Debt-ceiling negotiators are getting mixed messages from the public in recent polls.
In a Gallup poll conducted July 7-10, Americans were asked whether Congress should reduce deficits only with spending cuts, mostly with spending cuts, equally with spending cuts and tax increases, mostly with tax increases, or only with tax increases.
Only 20 percent of respondents replied that Congress should cut the deficit with spending cuts only. Even among Republicans, a small portion, 26 percent, want spending cuts only. A plurality of Republicans, 41 percent, answered “mostly with spending cuts.” A plurality of Democrats, 42 percent, answered “equally with spending cuts and tax increases.”
The same poll showed, however, that most Republicans, 60 percent, but few Democrats, 21 percent, want their member of Congress to vote against raising the debt limit. A plurality of independents, 46 percent, take that position.
Obama may invite congressional leaders to stay with him at Camp David, a presidential retreat, this weekend to continue the negotiations. Camp David has been used as a place to broker deals in the past. In a situation more similar to this one, President George H. W. Bush brought Republicans and Democrats to Camp David in 1990 to work out a budget deal. Those negotiations led to a budget compromise that included both tax increases and spending constraints. Bush was later criticized for breaking his “read my lips, no new taxes” pledge when he signed that bill. Camp David is also well-known for the Camp David Accords, in which President Jimmy Carter brokered a peace deal between Egypt and Israel.
Camp David offers some advantages over staying in Washington. It would offer a more relaxed atmosphere and both sides would be able to spend more time on the issue. Also, neither side would need to spend time worrying about how they will present their views to the press before and after every meeting.
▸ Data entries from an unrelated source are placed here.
Lemma getMemberDataFromMagicLinkToken_email_change_witness :
  let r := getMemberDataFromMagicLinkToken Samples.getDataFromToken "alice-to-carol"
             Samples.world0 in
  Samples.getDataFromToken "alice-to-carol" =
    inl (mkTokenData (Some "carol@example.com") None None (Some "alice@example.com")) /\
  truthy_string "alice@example.com" = true /\
  truthy_string "carol@example.com" = true /\
  find_by_email "alice@example.com" (members Samples.world0) = Some Samples.alice /\
  email_taken_by_other "carol@example.com" 1 (members Samples.world0) = false /\
  email_committed "carol@example.com" Samples.alice r /\
  login_events (snd r) = [mkLoginEvent 1; mkLoginEvent 1] /\
  calls (snd r) =
    [CallRead "alice@example.com"; CallLoginEventAdd 1;
     CallUsersUpdate (set_email "carol@example.com" Samples.alice) 1;
     CallRead "carol@example.com"].
Proof.
  split; [reflexivity|]. split; [reflexivity|]. split; [reflexivity|].
  split; [reflexivity|]. split; [reflexivity|].
  exact (proj2 (getMemberDataFromMagicLinkToken_email_change
                  Samples.getDataFromToken "alice-to-carol"
                  (mkTokenData (Some "carol@example.com") None None
                               (Some "alice@example.com"))
                  "alice@example.com" "carol@example.com" Samples.world0
                  eq_refl eq_refl eq_refl eq_refl eq_refl)
               Samples.alice eq_refl eq_refl).
Defined.

(** C2, as stated, fails when the new email already belongs to another
    member: the token changes alice's email to bob's, the update is refused
    with [Conflict], and alice keeps her email. *)
Lemma email_change_to_taken_email_counterexample :
  let r := getMemberDataFromMagicLinkToken Samples.getDataFromToken "alice-to-bob"
             Samples.world0 in
  Samples.getDataFromToken "alice-to-bob" =
    inl (mkTokenData (Some "bob@example.com") None None (Some "alice@example.com")) /\
  find_by_email "alice@example.com" (members Samples.world0) = Some Samples.alice /\
  fst r = inr (Conflict "Member already exists") /\
  find_by_id (m_id Samples.alice) (members (snd r)) = Some Samples.alice /\
  ~ email_committed "bob@example.com" Samples.alice r.
Proof.
  repeat (split; [reflexivity|]).
  intros [[m' [Hm' Hemail]] _].
  vm_compute in Hm'. injection Hm' as <-. discriminate Hemail.
Qed.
House Minority Leader Nancy Pelosi (D-Calif.) and Speaker of the House John Boehner (R-Ohio) both said, in separate news conferences on Thursday, they see no need to move negotiations to Camp David over the weekend.
The debt limit controversy highlights some fundamental differences between the two parties on the size and role of the federal government. Republicans believe the federal government is too large, inefficient, and intrusive (especially in the marketplace). They would like to use the current debate to cut or limit the growth of the federal government.
Democrats, on the other hand, want a more expansive role for the federal government. They want the federal government to take a larger role in regulating businesses, providing health care, and providing social programs for the poor and elderly. Democrats mostly find themselves playing defense in this debate by trying to prevent cuts to some of their favored programs, such as Social Security, Medicare, and Medicaid.
The national debt is almost $14.5 trillion with over $114.6 trillion in unfunded liabilities.
The Gallup poll had 1,016 respondents with a margin of error of +/- 4 percent.